The first configure option is --enable-version=X[,Y]. This option sets which language versions will be supported. An example is:

./configure --enable-version=1.8,1.9

The language versions can be specified as 18 or 1.8. Multiple versions are separated by a comma and no space.

The second configure option is --default-version=X. This option sets which language version is the default when running Rubinius. An example is:

./configure --default-version=1.9

These options are intended to be used together. You must enable a version to select it as the default, so the options must come in the following order:

./configure --enable-version=X,Y --default-version=Y

Once you have enabled support for a language version, to select that mode when running Rubinius, use the -X18 or -X19 command line switches. For example:

rbx -X19 -v

This command will run Rubinius with the 1.9 language mode enabled.
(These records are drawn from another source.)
(** X24: every prompt of the orchestrator offers the buttons "Download now"
    and "Cancel" and names the channel that is desired, "stable" or "latest
    nightly"; it is preceded by the remark on an outdated nightly only when
    a nightly build is installed and the nightly channel is desired. *)
Theorem prompt_names_the_desired_channel (config : Config) (e : bool) (w : W)
    msg items res :
  let tr := trace (run host (ensureProperExtensionVersion rt onReentry config) e w) in
  In (OAskInformationMessage msg items res) tr ->
  items = ["Download now"; "Cancel"]
  /\ exists reason,
       msg = reason ++ "Do you want to download the "
             ++ (if UpdatesChannel_eqb (updatesChannel config) Stable
                 then "stable" else "latest nightly")
             ++ " rust-analyzer extension " ++ "version and reload the window now?"
       /\ (reason = ""
           \/ reason = "The installed nightly version is most likely outdated. "
              /\ installedExtensionUpdateChannel config = Nightly
              /\ updatesChannel config = Nightly).
Proof.
  intros tr. subst tr.
  destruct (isExplicitPath (serverSource rt config)) eqn:Hsrc;
    [ unfold ensureProperExtensionVersion; rewrite Hsrc; intros [] | ].
  destruct (installedExtensionUpdateChannel config) eqn:Hcur,
    (updatesChannel config) eqn:Hdes, (askBeforeDownload config) eqn:Hask.
  all: match goal with |- context [run ?h ?p ?e ?w] => set (r := run h p e w) end;
    claim r.
  all: unfold ensureProperExtensionVersion, askToDownloadProperExtensionVersion,
    tryDownloadNightlyExtension, notReentrant, tryDownloadNightlyExtension_fn,
    shouldDownload_default, shouldDownload_outdated.
  all: rewrite Hsrc, Hcur, Hdes, ?Hask; exec.
  all: repeat step.
  all: subst Claim; cbn beta; cbn [observed trace outcome UpdatesChannel_eqb]; intros H.
  all: in_trace H.
  all: injection H as <- <- _; split; [ reflexivity | ].
  all: eexists; split; [ reflexivity | ]; auto.
Qed.

End MoreOfTheOrchestrator.
(** ** The properties above on the scripted host *)

Section MoreRuns.

Import Example.

(** The scripted host keeps what is written to it. *)
Lemma scripted_is_store t_now t_latest :
  is_store (scripted (accepting t_now t_latest)) (fun w _ => w).
Proof. split; intros; repeat split. Qed.

(** X12, witness: the release date of March 1st, written and read back. *)
Lemma DateStorage_get_after_set_witness :
  is_store (scripted (accepting march5 march5)) (fun w _ => w)
  /\ outcome (run (scripted (accepting march5 march5))
                (DateStorage_set utc installedNightlyExtensionReleaseDate
                   (Some (date march1)) ;;
                 DateStorage_get utc installedNightlyExtensionReleaseDate) false None)
     = Returned (Some (date march1)).
Proof.
  split; [ exact (scripted_is_store march5 march5) | ].
  exact (proj1 (DateStorage_get_after_set (scripted (accepting march5 march5)) utc
                  (fun w _ => w) installedNightlyExtensionReleaseDate
                  (Some (date march1)) false None (scripted_is_store march5 march5))).
Defined.
(** C35: the RLP bytes of a well-typed header are decoded to this header exactly when its
    optional fields follow the two block numbers of the decoder.  So every header of the
    chain is read back, except that of the first Shanghai block, 17034870, which loses its
    withdrawals root. *)
Theorem header_rlp_roundtrip `{RlpLibOk} h :
  wf h ->
  (rlp_decode (encode h) = Ok h <-> decoder_shape h) /\
  (chain_shape h ->
   rlp_decode (encode h)
   = Ok (if number h =? FIRST_SHANGHAI_BLOCK then with_withdrawals_root h None else h)).
Proof.
  intros Hw. unfold rlp_decode, encode. rewrite dec_enc_list.
  split; [split; [apply decode_shape | by apply header_decode_items]|].
  intros (Hm & Hn & Hb & Hs). destruct (Z.eqb_spec (number h) FIRST_SHANGHAI_BLOCK) as [E|Hne].
  - rewrite decode_items_upto; try done; rewrite ?Hb, ?E; done.
  - apply header_decode_items; [done|]. split_and!; [done..|]. rewrite Hs.
    unfold FIRST_SHANGHAI_BLOCK, SHANGHAI_BLOCK_NUMBER in *.
    destruct (Z.leb_spec 17034870 (number h)), (Z.leb_spec 17034871 (number h)); done || lia.
Qed.

(** the hand-written [PartialEq] decides equality of headers. *)
Theorem header_eq_spec h h' : eq h h' = true <-> h = h'.
Proof.
  unfold eq. rewrite !andb_true_iff, !bool_decide_eq_true, !Z.eqb_eq. split.
  - destruct h, h'; simpl. intros H. destruct_and!. by subst.
  - intros ->. by repeat split.
Qed.

End Header.

(** ** A concrete RLP library, for the witnesses *)

(** Each byte is escaped by [x01]; [x00] ends an item. *)
Fixpoint toy_escape (b : bytes) : bytes :=
  match b with
  | [] => [x00]
  | c :: t => x01 :: c :: toy_escape t
  end.

Fixpoint toy_unescape (b : bytes) (cur : bytes) (acc : list bytes) : list bytes :=
  match b with
  | x01 :: c :: t => toy_unescape t (cur ++ [c]) acc
  | x00 :: t => toy_unescape t [] (acc ++ [cur])
  | _ => acc
  end.

Lemma toy_unescape_item b rest cur acc :
  toy_unescape (toy_escape b ++ rest) cur acc = toy_unescape rest [] (acc ++ [cur ++ b]).
Proof.
  revert cur. induction b as [|c b IH]; intros cur; simpl; [by rewrite app_nil_r|].
  by rewrite IH, <- app_assoc.
Qed.
(** The constructed proof of a complete epoch validates. *)
Lemma constructed_proof_accepted self h acc r :
  0 <= Header.number h <= MERGE_BLOCK_NUMBER ->
  Z.of_nat (length acc) = EPOCH_SIZE -> Forall record_wf acc ->
  historical_epochs self !! Z.to_nat (Header.number h / EPOCH_SIZE) = Some (tree_hash_root acc) ->
  acc !! Z.to_nat (Header.number h mod EPOCH_SIZE) = Some r ->
  block_hash r = Header.hash h ->
  validate_header_with_proof self
    {| hwp_header := h;
       hwp_proof := AccumulatorProof
         (reverse (spec_path 14 (record_leaves acc) (Header.number h mod EPOCH_SIZE * 2))
          ++ [epoch_size_leaf]) |} = Ok tt.
Proof.
  intros Hn Hlen Hwf He Hr Hh.
  assert (Hlen' : length acc = (2 ^ 13)%nat) by (change (2 ^ 13)%nat with (Z.to_nat EPOCH_SIZE); lia).
  destruct (construct_proof_ok h acc r) as [_ Hleaf]; [lia|done..|].
  rewrite (validate_pre_merge self h _ _) with (1 := proj2 Hn) (2 := proj1 Hn) (3 := He).
  rewrite length_app, length_reverse, length_spec_path, <- Hleaf, construct_proof_root by lia.
  rewrite tree_hash_root_spec, spec_root_record_leaves, Hlen by (done || lia).
  by rewrite bool_decide_eq_true_2.
Qed.

(** The proof that is constructed has the type of the array. *)
Lemma constructed_proof_wf acc i :
  Forall record_wf acc ->
  proof_wf (AccumulatorProof (reverse (spec_path 14 (record_leaves acc) i) ++ [epoch_size_leaf])).
Proof.
  intros Hwf. split; [by rewrite length_app, length_reverse, length_spec_path|].
  apply Forall_app. split; [|repeat constructor]. apply Forall_reverse, spec_path_b32. by apply record_leaves_b32.
Qed.

(** Accepted headers are canonical. *)
Lemma accepted_header_canonical self header proof acc record :
  0 <= Header.number header <= MERGE_BLOCK_NUMBER ->
  Z.of_nat (length acc) = EPOCH_SIZE -> Forall record_wf acc ->
  proof_wf (AccumulatorProof proof) ->
  historical_epochs self !! Z.to_nat (Header.number header / EPOCH_SIZE)
    = Some (tree_hash_root acc) ->
  acc !! Z.to_nat (Header.number header mod EPOCH_SIZE) = Some record ->
  validate_header_with_proof self
    {| hwp_header := header; hwp_proof := AccumulatorProof proof |} = Ok tt ->
  Header.hash header = block_hash record \/ collides eth2_hash (header_pairs header proof acc).
Proof.
  intros Hn Hlen Hwf [Hp15 Hpwf] He Hr Hv.
  assert (Hlen' : length acc = (2 ^ 13)%nat) by (change (2 ^ 13)%nat with (Z.to_nat EPOCH_SIZE); lia).
  pose proof (Z.mod_pos_bound (Header.number header) EPOCH_SIZE eq_refl) as Hm.
  rewrite (validate_pre_merge self header _ _) with (1 := proj2 Hn) (2 := proj1 Hn) (3 := He) in Hv.
  destruct (_ && _) eqn:E; [|done]. apply andb_true_iff in E as [_ E%bool_decide_eq_true_1].
  destruct (exists_last (l := proof)) as (p & x & ->); [by destruct proof|].
  rewrite length_app in Hp15. simpl in Hp15. assert (Hp : length p = 14%nat) by lia.
  apply Forall_app in Hpwf as [Hpwf _].
  unfold header_pairs. rewrite take_app_length', drop_app_length', collides_app by done. cbn [concat].
  rewrite branch_loop_epoch in E by lia.
  rewrite tree_hash_root_spec, <- spec_root_record_leaves, Hlen in E by (done || lia).
  pose proof (record_leaves_b32 _ Hwf) as Hb.
  apply concat_inj in E as [[E _]|?];
    [|by rewrite app_nil_r; auto|by rewrite (branch_loop_b32 _ p 0 _ (header_hash_b32 header)), (spec_root_b32 14 _ Hb)].
  apply branch_sound in E as [E|?]; [|by auto|done|apply header_hash_b32|done|done].
  left. rewrite E, spec_leaf_lookup by (unfold EPOCH_SIZE in *; lia).
  replace (Z.to_nat (Header.number header mod EPOCH_SIZE * 2))
    with (2 * Z.to_nat (Header.number header mod EPOCH_SIZE))%nat by lia.
  by rewrite (record_leaves_lookup _ _ _ Hr).
Qed.

(** A proof constructed from the epoch itself is not a collision. *)
Lemma constructed_pairs_ok header acc :
  let i := Header.number header mod EPOCH_SIZE * 2 in
  spec_leaf 14 (record_leaves acc) i = Header.hash header ->
  ~ collides eth2_hash
      (header_pairs header (reverse (spec_path 14 (record_leaves acc) i) ++ [epoch_size_leaf]) acc).
Proof.
  intros i Hl. unfold header_pairs. fold i.
  rewrite take_app_length', drop_app_length', <- Hl, branch_loop_path, collides_app
    by (by rewrite length_reverse, length_spec_path).
  intros [Hc|Hc]; [by apply honest_pairs in Hc|].
  apply Exists_cons in Hc as [[Hc _]|Hc%Exists_nil]; [|done]. apply Hc. cbn [fst snd concat].
  by rewrite app_nil_r, epoch_size_leaf_le.
Qed.

(** The string the code expects is read as the accumulator. *)
Lemma lookup_epoch_acc_ok self epoch_hash tx ssz acc `{!HexLibOk H1} :
  tx epoch_hash = RpcValue (Some (hex_encode ssz)) ->
  epoch_acc_from_ssz ssz = Some acc ->
  lookup_epoch_acc self epoch_hash tx = Ok acc.
Proof.
  intros Hr Hs. unfold lookup_epoch_acc. rewrite Hr. cbn [ok_or].
  rewrite hex_decode_encode. cbn [map_err]. by rewrite Hs.
Qed.

End Lemmas.

(** ** Properties *)

Section Properties.
Context `{HOk : Eth2HashingOk} `{ROk : RlpLibOk} {HX : HexLib} {XOk : HexLibOk HX} {L : EpochLib} {LOk : EpochLibOk L}.

(** C34: [construct_proof] and [validate_header_with_proof] agree.  For a header up to
    the merge that the complete epoch accumulator lists at its number, where the master
    accumulator records the tree hash of this epoch, [construct_proof] succeeds with 15
    hashes that [validate_header_with_proof] accepts with the header.  It accepts them
    with no other header of the same number either, unless one of the pairs of strings
    that the verification and the epoch's tree hash is a collision. *)
Theorem accumulator_proof_roundtrip self header acc record :
  0 <= Header.number header <= MERGE_BLOCK_NUMBER ->
  Z.of_nat (length acc) = EPOCH_SIZE -> Forall record_wf acc ->
  historical_epochs self !! Z.to_nat (Header.number header / EPOCH_SIZE)
    = Some (tree_hash_root acc) ->
  acc !! Z.to_nat (Header.number header mod EPOCH_SIZE) = Some record ->
  block_hash record = Header.hash header ->
  exists proof,
    construct_proof header acc = Ok proof /\
    length proof = 15%nat /\
    validate_header_with_proof self
      {| hwp_header := header; hwp_proof := AccumulatorProof proof |} = Ok tt /\
    forall header', Header.number header' = Header.number header ->
      validate_header_with_proof self
        {| hwp_header := header'; hwp_proof := AccumulatorProof proof |} = Ok tt ->
      Header.hash header' = Header.hash header \/ collides eth2_hash (header_pairs header' proof acc).
Proof.
  intros Hn Hlen Hwf He Hr Hh.
  destruct (construct_proof_ok header acc record) as [Hc _]; [lia|done..|].
  eexists. split_and!; [exact Hc| |by apply (constructed_proof_accepted self header acc record)|].
  - by rewrite length_app, length_reverse, length_spec_path.
  - intros header' Hn' Hv. rewrite <- Hh. rewrite <- Hn' in *.
    apply (accepted_header_canonical self); try done. by apply constructed_proof_wf.
Qed.

(** Over a channel that answers with a JSON string, [generate_proof] constructs that
    proof (the handler of the history network answers otherwise: [NetworkRpc]). *)
Theorem generate_proof_string_reply self header tx ssz acc record :
  0 <= Header.number header <= MERGE_BLOCK_NUMBER ->
  historical_epochs self !! Z.to_nat (Header.number header / EPOCH_SIZE)
    = Some (tree_hash_root acc) ->
  tx (tree_hash_root acc) = RpcValue (Some (hex_encode ssz)) ->
  epoch_acc_from_ssz ssz = Some acc ->
  acc !! Z.to_nat (Header.number header mod EPOCH_SIZE) = Some record ->
  generate_proof self header tx = construct_proof header acc.
Proof.
  intros Hn He Hnet Hssz Hr. unfold generate_proof, get_epoch_index_of_header.
  rewrite (proj2 (Z.ltb_ge _ _)) by lia.
  erewrite index_lookup; [|apply Z.div_pos; [lia|reflexivity]|exact He].
  rewrite (lookup_epoch_acc_ok self _ tx ssz acc) by done.
  by rewrite bool_decide_eq_true_2 by done.
Qed.

(** Over a channel that never answers with a JSON string, nothing is found: up to the
    merge [generate_proof] and [lookup_premerge_hash_by_number] return no value. *)
Lemma no_string_no_epoch self epoch_hash tx :
  (forall h s, tx h <> RpcValue (Some s)) ->
  lookup_epoch_acc self epoch_hash tx ∈ [Err ChannelSendError; Err NoResponseFromNetwork; Err NetworkRequestError;
    Err InvalidEpochAccReceived].
Proof.
  intros Htx. unfold lookup_epoch_acc. specialize (Htx epoch_hash).
  destruct (tx epoch_hash) as [| | |[s|]]; [..|by destruct (Htx s)|]; rewrite !elem_of_cons; auto.
Qed.

Lemma no_string_no_proof self header tx :
  (forall h s, tx h <> RpcValue (Some s)) -> forall proof, generate_proof self header tx <> Ok proof.
Proof.
  intros Htx proof. unfold generate_proof. case_goal; [done|].
  destruct (index (historical_epochs self) _) as [eh| |]; [|done..].
  pose proof (no_string_no_epoch self eh tx Htx) as Hl.
  repeat (apply elem_of_cons in Hl as [->|Hl]; [done|]). by apply elem_of_nil in Hl.
Qed.

Lemma no_string_no_hash self n tx :
  (forall h s, tx h <> RpcValue (Some s)) -> forall h, lookup_premerge_hash_by_number self n tx <> Ok h.
Proof.
  intros Htx h. unfold lookup_premerge_hash_by_number. case_goal; [done|].
  destruct (index (historical_epochs self) _) as [eh| |]; [|done..].
  pose proof (no_string_no_epoch self eh tx Htx) as Hl.
  repeat (apply elem_of_cons in Hl as [->|Hl]; [done|]). by apply elem_of_nil in Hl.
Qed.

(** C8: canonicality.  A pre-merge header accepted by [validate_header_with_proof]
    is the block that the (complete) epoch accumulator recorded in the master
    accumulator lists at the header's number, unless one of the 15 pairs of strings
    hashed by the verification of the proof and by the epoch's tree along the path of
    the header is a collision ([header_pairs]). *)
Theorem accumulator_proof_sound self header proof acc record :
  0 <= Header.number header <= MERGE_BLOCK_NUMBER ->
  Z.of_nat (length acc) = EPOCH_SIZE -> Forall record_wf acc ->
  proof_wf (AccumulatorProof proof) ->
  historical_epochs self !! Z.to_nat (Header.number header / EPOCH_SIZE)
    = Some (tree_hash_root acc) ->
  acc !! Z.to_nat (Header.number header mod EPOCH_SIZE) = Some record ->
  validate_header_with_proof self
    {| hwp_header := header; hwp_proof := AccumulatorProof proof |} = Ok tt ->
  Header.hash header = block_hash record \/ collides eth2_hash (header_pairs header proof acc).
Proof. apply accepted_header_canonical. Qed.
You may also use the RBXOPT environment variable to select the language mode. Assuming that 1.8 is the default mode, the following command would run Rubinius with the 1.9 language mode enabled:

RBXOPT=-X19 rbx -v

Right now, only the 1.8 language mode is enabled in the 2.0.0pre branch. However, we will be enabling the 1.9 mode in the very near future. The default mode will continue to be 1.8 unless you configure Rubinius to run in 1.9 mode.

Building on Windows

On Windows, Rubinius uses the MinGW-w64 compiler to build a native application. There remains a lot of work to do for Windows support but the Rubinius VM is currently compiling on Windows 7.

If you are a bleeding-edge Windows developer interested in diving into Rubinius, here’s how to get started:

  1. Install MRI 1.9 using RubyInstaller.
  2. Install MSysGit.
  3. Install the 32bit or 64bit MinGW-w64 toolchain.
  4. Clone the Rubinius repository.
  5. In CMD, run ruby configure.
  6. Run rake.

Moving Forward

In the near future, we will release another version of Rubinius from the current master branch. We hope to merge 2.0.0pre into master as soon as possible and continue working toward the 2.0 final release. We’ll make that decision based on your reports about how the 2.0.0pre branch is working with existing 1.8.7 applications.

We greatly appreciate your help polishing up the Rubinius 2.0 release! Follow us on Twitter for updates and stop by #rubinius on to chat about anything on your mind.

Rubinius Support on EngineYard AppCloud

Rubinius 1.2.3 is currently in beta on Engine Yard AppCloud, and we encourage users to give it a try. Engine Yard will support Rubinius 2.0.0 after it’s officially released.